On constate que la carte change d’allure. Si l’on s’intéresse à la carte de gauche représentant le vote FN à Limoges, certains bureaux de vote (sur la partie droite) qui étaient considérés comme appartenant à la classe la plus haute par une classification par les quantiles se retrouvent dans une classe plus intermédiaire avec une analyse par jenks…
La classification par Jenks me semble ici plus intéressante (je vous laisse vous reporter aux courbes de fréquences cumulées) car des « seuils » sont visibles sur les courbes.
Mais revenons au ce qui nous occupait. La cartographie proposée par France3, et des comparaisons. Le problème maintenant, vient de la résolution spatiale. En effet, elle n’est pas basée sur des résultats par bureau de vote, ce qui ne va pas nous aider à retrouver la méthode de classification !
C’est là qu’est intervenu F.Cerbelaud en effectuant un regroupement des résultats par bureau de vote en se basant visuellement sur la carte de France3.
Voici les nouvelles cartes produites quand on applique aux données une classification par la méthode de jenks (c’est la méthode de classification automatique qui donne les résultats les plus proches de la carte de France3)
On voit très bien le type de changement de représentation qu’opèrent ces regroupement.
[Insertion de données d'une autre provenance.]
(* ===== verification/Scenarios.v ===== *)
(** * Scenarios: the transform on concrete inputs

    The scenarios of the specification (section 8) and of the unit test
    ([highland-batch-by.spec.ts]), evaluated on the model, and the general
    theorems of [BatchBy], [Partition], [Machine] and [Protocol] applied to
    them.  Thrown values are strings here. *)

From stdpp Require Import prelude strings gmap.
From S2P Require Import Prelude JsValue Stream Control BatchBy Partition Machine Protocol.
From S2P Require Import GroupSpec SamePattern SameProperty.

(** A policy whose [extractPattern] throws on an entry without the
    property, to have a control that fails in the middle of an input. *)
Definition checked_config (propName : string) : pattern_config string value object :=
  PatternConfig
    (fun x _ =>
       match x !! propName with
       | Some v => Ok v
       | None => Throw "missing property"
       end)
    (fun p1 p2 => Ok (strict_eq p1 p2)).

(** Three orders, then an entry without [order_id], then one more order. *)
Definition broken_input : list object :=
  [order "a" 1; order "b" 2; {[ "sku" := VString "c" ]}; order "d" 3].

(** The failing run: the first order is written, the second is in the
    batch when the third entry makes [extractPattern] throw. *)
Lemma broken_run :
  batchBy (samePattern (checked_config "order_id")) (Highland.of_array broken_input) =
    Ok (World [CallWrite (Batch (VInt 1) [order "a" 1])] (Some "missing property")).
Proof. evaluate. Qed.

(** The orders of the unit test, on a stream that has not ended. *)
Lemma pending_run :
  batchBy (sameProperty (E := string) "order_id") (Highland.pending scenario_A) =
    Ok (World [CallWrite (Batch (VInt 1) [order "a" 1; order "b" 1])] None).
Proof. evaluate. Qed.

(** ** The theorems of [BatchBy] on the scenarios *)

Lemma batchBy_meets_contract_witness :
  let control := sameProperty (E := string) "order_id" in
  failure (spec_run control scenario_A) = None /\
  Forall (fun b => truthy b = true) (emitted (spec_run control scenario_A)) /\
  batchBy control (Highland.of_array scenario_A) =
    Ok (World ((CallWrite <$> emitted (spec_run control scenario_A)) ++ [CallEnd]) None).
Proof.
  assert (failure (spec_run (sameProperty (E := string) "order_id") scenario_A) = None)
    as Hf by (vm_compute; reflexivity).
  assert (Forall (fun b => truthy b = true)
            (emitted (spec_run (sameProperty (E := string) "order_id") scenario_A)))
    as Ht by (apply Forall_forall; intros; reflexivity).
  split_and!; [exact Hf|exact Ht|].
  exact (batchBy_meets_contract _ scenario_A Hf Ht).
Defined.

Lemma batchBy_failure_stops_witness :
  let control := samePattern (checked_config "order_id") in
  beginWith control tt = Ok (Batch VNull []) /\
  failure (spec_run control broken_input) = Some "missing property" /\
  batchBy control (Highland.of_array broken_input) =
    Ok (World (CallWrite <$> emitted (spec_run control broken_input))
          (Some "missing property")).
Proof.
  assert (failure (spec_run (samePattern (checked_config "order_id")) broken_input)
            = Some "missing property") as Hf by (vm_compute; reflexivity).
  assert (beginWith (samePattern (checked_config "order_id")) tt = Ok (Batch VNull []))
    as Hb by reflexivity.
  split_and!; [exact Hb|exact Hf|].
  apply (batchBy_failure_stops _ broken_input _ _ Hb Hf).
  apply Forall_forall; intros; reflexivity.
Defined.

Lemma batchBy_failure_unsettled_witness :
  let control := samePattern (checked_config "order_id") in
  res_map collect_to_promise (batchBy control (Highland.of_array broken_input)) = Ok Unsettled.
Proof.
  apply (batchBy_failure_unsettled _ broken_input (Batch VNull []) "missing property");
    [reflexivity|vm_compute; reflexivity].
Defined.

Lemma batchBy_calls_wellformed_witness :
  let w := World [CallWrite (Batch (VInt 1) [order "a" 1])] (Some "missing property") in
  batchBy (samePattern (checked_config "order_id")) (Highland.of_array broken_input) = Ok w /\
  calls w = (CallWrite <$> written w) ++ (if ended w then [CallEnd] else []) /\
  (ended w = true -> escaped w = None).
Proof.
  split; [exact broken_run|]. exact (batchBy_calls_wellformed _ _ _ broken_run).
Defined.

(** A control that pushes every entry as a batch of its own, to have
    pushed batches that are falsy values. *)
Definition echo : Control string unit value value :=
  {| beginWith _ := Ok tt;
     forEachEntry _ x := Ok (StepResult tt (Some x));
     end_ _ := Ok (EndResult None) |}.

Lemma batchBy_writes_truthy_witness :
  let xs := [VInt 1; VInt 0; VInt 2] in
  let w := World [CallWrite (VInt 1); CallWrite (VInt 2); CallEnd] None in
  batchBy echo (Highland.of_array xs) = Ok w /\
  emitted (spec_run echo xs) = xs /\
  written w = filter (fun b => truthy b) (emitted (spec_run echo xs)).
Proof.
  split_and!; [reflexivity..|].
  exact (batchBy_writes_truthy echo [VInt 1; VInt 0; VInt 2] _ eq_refl).
Defined.

Lemma batchBy_at_most_one_per_item_witness :
  let w := World [CallWrite (Batch (VInt 1) [order "a" 1])] (Some "missing property") in
  batchBy (samePattern (checked_config "order_id")) (Highland.of_array broken_input) = Ok w /\
  length (written w) <= length (Highland.of_array (E := string) broken_input).
Proof.
  split; [exact broken_run|]. exact (batchBy_at_most_one_per_item _ _ _ broken_run).
Defined.

Lemma batchBy_pending_witness :
  let control := sameProperty (E := string) "order_id" in
  let w := World [CallWrite (Batch (VInt 1) [order "a" 1; order "b" 1])] None in
  batchBy control (Highland.pending scenario_A) = Ok w /\
  ended w = false /\
  exists init, beginWith control tt = Ok init /\
    written w = (fold_entries control init scenario_A).1.
Proof.
  split; [exact pending_run|]. exact (batchBy_pending _ _ _ pending_run).
Defined.

Lemma batchBy_incremental_witness :
  let control := sameProperty (E := string) "order_id" in
  let w := World [CallWrite (Batch (VInt 1) [order "a" 1; order "b" 1])] None in
  let w' := World [CallWrite (Batch (VInt 1) [order "a" 1; order "b" 1]);
                   CallWrite (Batch (VInt 2) [order "c" 2; order "d" 2]);
                   CallEnd] None in
  batchBy control (Highland.pending scenario_A) = Ok w /\
  batchBy control (Highland.pending scenario_A ++ [Val (order "d" 2); Nil]) = Ok w' /\
  written w `prefix_of` written w'.
Proof.
  assert (batchBy (sameProperty (E := string) "order_id")
            (Highland.pending scenario_A ++ [Val (order "d" 2); Nil])
    = Ok (World [CallWrite (Batch (VInt 1) [order "a" 1; order "b" 1]);
                 CallWrite (Batch (VInt 2) [order "c" 2; order "d" 2]);
                 CallEnd] None))
    as Hrun' by (vm_compute; reflexivity).
  split_and!; [exact pending_run|exact Hrun'|].
  exact (batchBy_incremental _ _ _ _ _ pending_run Hrun').
Defined.

Lemma batchBy_source_error_witness :
  let control := sameProperty (E := string) "order_id" in
  beginWith control tt = Ok (Batch VNull []) /\
  is_ok (fold_entries control (Batch VNull []) scenario_A).2 = true /\
  batchBy control (Highland.pending scenario_A ++ Err "boom" :: [Val (order "d" 3); Nil]) =
    Ok (World (CallWrite <$> (fold_entries control (Batch VNull []) scenario_A).1)
          (Some "boom")).
Proof.
  assert (beginWith (sameProperty (E := string) "order_id") tt = Ok (Batch VNull []))
    as Hb by reflexivity.
  assert (is_ok (fold_entries (sameProperty (E := string) "order_id")
                   (Batch VNull []) scenario_A).2 = true)
    as Hf by (vm_compute; reflexivity).
  split_and!; [exact Hb|exact Hf|].
  exact (batchBy_source_error _ scenario_A "boom" _ _ Hb Hf).
Defined.

(** ** The theorems of [Partition] on the failing run *)

Lemma batchBy_partition_witness :
  let control := samePattern (checked_config "order_id") in
  let w := World [CallWrite (Batch (VInt 1) [order "a" 1])] (Some "missing property") in
  (carried control (written w) `prefix_of` broken_input) /\
  (ended w = true -> carried control (written w) = broken_input).
Proof.
  exact (batchBy_partition (samePattern (checked_config "order_id")) broken_input _ broken_run).
Defined.

Lemma batchBy_partition_pending_witness :
  let control := sameProperty (E := string) "order_id" in
  let w : world string _ :=
    World [CallWrite (Batch (VInt 1) [order "a" 1; order "b" 1])] None in
  carried control (written w) `prefix_of` scenario_A.
Proof.
  exact (batchBy_partition_pending (sameProperty "order_id") scenario_A _ pending_run).
Defined.

(** ** The theorems of [Machine] on the scenarios *)

(** The machine over one entry and the end of the input. *)
Lemma echo_steps :
  steps echo (Config (Folding tt) fresh) [Val (VInt 1); Nil]
    (Config Finished (World [CallWrite (VInt 1); CallEnd] None)).
Proof.
  econstructor; [by apply next_step|]. econstructor; [by apply next_step|]. constructor.
Qed.

Lemma batchBy_runs_machine_witness :
  let control := samePattern (checked_config "order_id") in
  let w := World [CallWrite (Batch (VInt 1) [order "a" 1])] (Some "missing property") in
  exists init consumed rest c,
    beginWith control tt = Ok init /\ Highland.of_array broken_input = consumed ++ rest /\
    steps control (Config (Folding init) fresh) consumed c /\ output c = w /\
    (rest = [] \/ halted c = true).
Proof. exact (batchBy_runs_machine _ _ _ broken_run). Defined.

Lemma machine_runs_batchBy_witness :
  batchBy echo [Val (VInt 1); Nil] = Ok (World [CallWrite (VInt 1); CallEnd] None).
Proof. exact (machine_runs_batchBy echo tt _ _ eq_refl echo_steps). Defined.

Lemma reachable_consistent_witness :
  consistent (Config (Finished (E := string) (TBatch := unit))
                (World [CallWrite (VInt 1); CallEnd] None)).
Proof.
  apply (reachable_consistent echo). exists tt, [Val (VInt 1); Nil].
  split; [reflexivity|exact echo_steps].
Defined.

Lemma step_deterministic_witness :
  let c := Config (Folding tt) (fresh : world string value) in
  let c' : config string unit value :=
    Config (Folding tt) (World [CallWrite (VInt 1)] None) in
  c' = c' /\ halted c = false.
Proof.
  refine (step_deterministic echo _ (Val (VInt 1)) _ _ _ _); by apply next_step.
Defined.

Lemma step_progress_witness :
  exists c', step echo (Config (Folding tt) fresh) (Err "boom") c'.
Proof. exact (step_progress echo (Config (Folding tt) fresh) (Err "boom") eq_refl). Defined.

(** ** The theorems of [Protocol] on the scenarios *)

Lemma traced_complete_witness :
  let log := (e_batchBy (traced echo) (Highland.of_array [VInt 1; VInt 0]) []).2 in
  head log = Some CallBeginWith /\
  omap entry_of log = [VInt 1; VInt 0] /\
  (exists last_batch, last log = Some (CallEnd_ last_batch)) /\
  length log = 2 + 2.
Proof. exact (traced_complete echo [VInt 1; VInt 0] eq_refl). Defined.

Lemma traced_failure_witness :
  let control := samePattern (checked_config "order_id") in
  let log := (e_batchBy (traced control) (Highland.of_array broken_input) []).2 in
  (omap entry_of log `prefix_of` broken_input) /\
  forallb (fun c => negb (is_end c)) log = true.
Proof.
  apply (traced_failure _ broken_input (Batch VNull []) "missing property");
    [reflexivity|vm_compute; reflexivity].
Defined.

(** A policy with a state of its own: it counts the entries in a counter
    outside the batch and pushes the batch at every second entry. *)
Definition pairs : EControl string nat (list value) value (list value) :=
  {| e_beginWith := eff_ret (Ok []);
     e_forEachEntry batch entry := fun n =>
       if decide (n = 1) then (Ok (StepResult [] (Some (batch ++ [entry]))), 0)
       else (Ok (StepResult (batch ++ [entry]) None), S n);
     e_end last_batch := eff_ret (Ok (EndResult (Some last_batch))) |}.

(** Three entries from the counter 0: a pair, then the rest; the counter
    is left at 1.  From the counter 1 the first batch has one entry, and
    the last batch, empty, is written too: an array is truthy. *)
Example pairs_run :
  e_batchBy pairs (Highland.of_array [VInt 1; VInt 2; VInt 3]) 0 =
    (Ok (World [CallWrite [VInt 1; VInt 2]; CallWrite [VInt 3]; CallEnd] None), 1) /\
  e_batchBy pairs (Highland.of_array [VInt 1; VInt 2; VInt 3]) 1 =
    (Ok (World [CallWrite [VInt 1]; CallWrite [VInt 2; VInt 3]; CallWrite [];
                CallEnd] None), 0).
Proof. split; reflexivity. Qed.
Il est donc nécessaire, pour pouvoir comprendre une carte, de connaître la signification des regroupements d’entités spatiales (ici pour France3 des regroupements de bureau de vote) ainsi que le type de classification qui a été utilisé pour traiter les données. Quand on touche à des sujets aussi sensibles, une mise en contexte de l’objet cartographique ne me paraît pas ici superflu, car on voit très bien que chaque étape dans le traitement des données influence l’objet cartographique.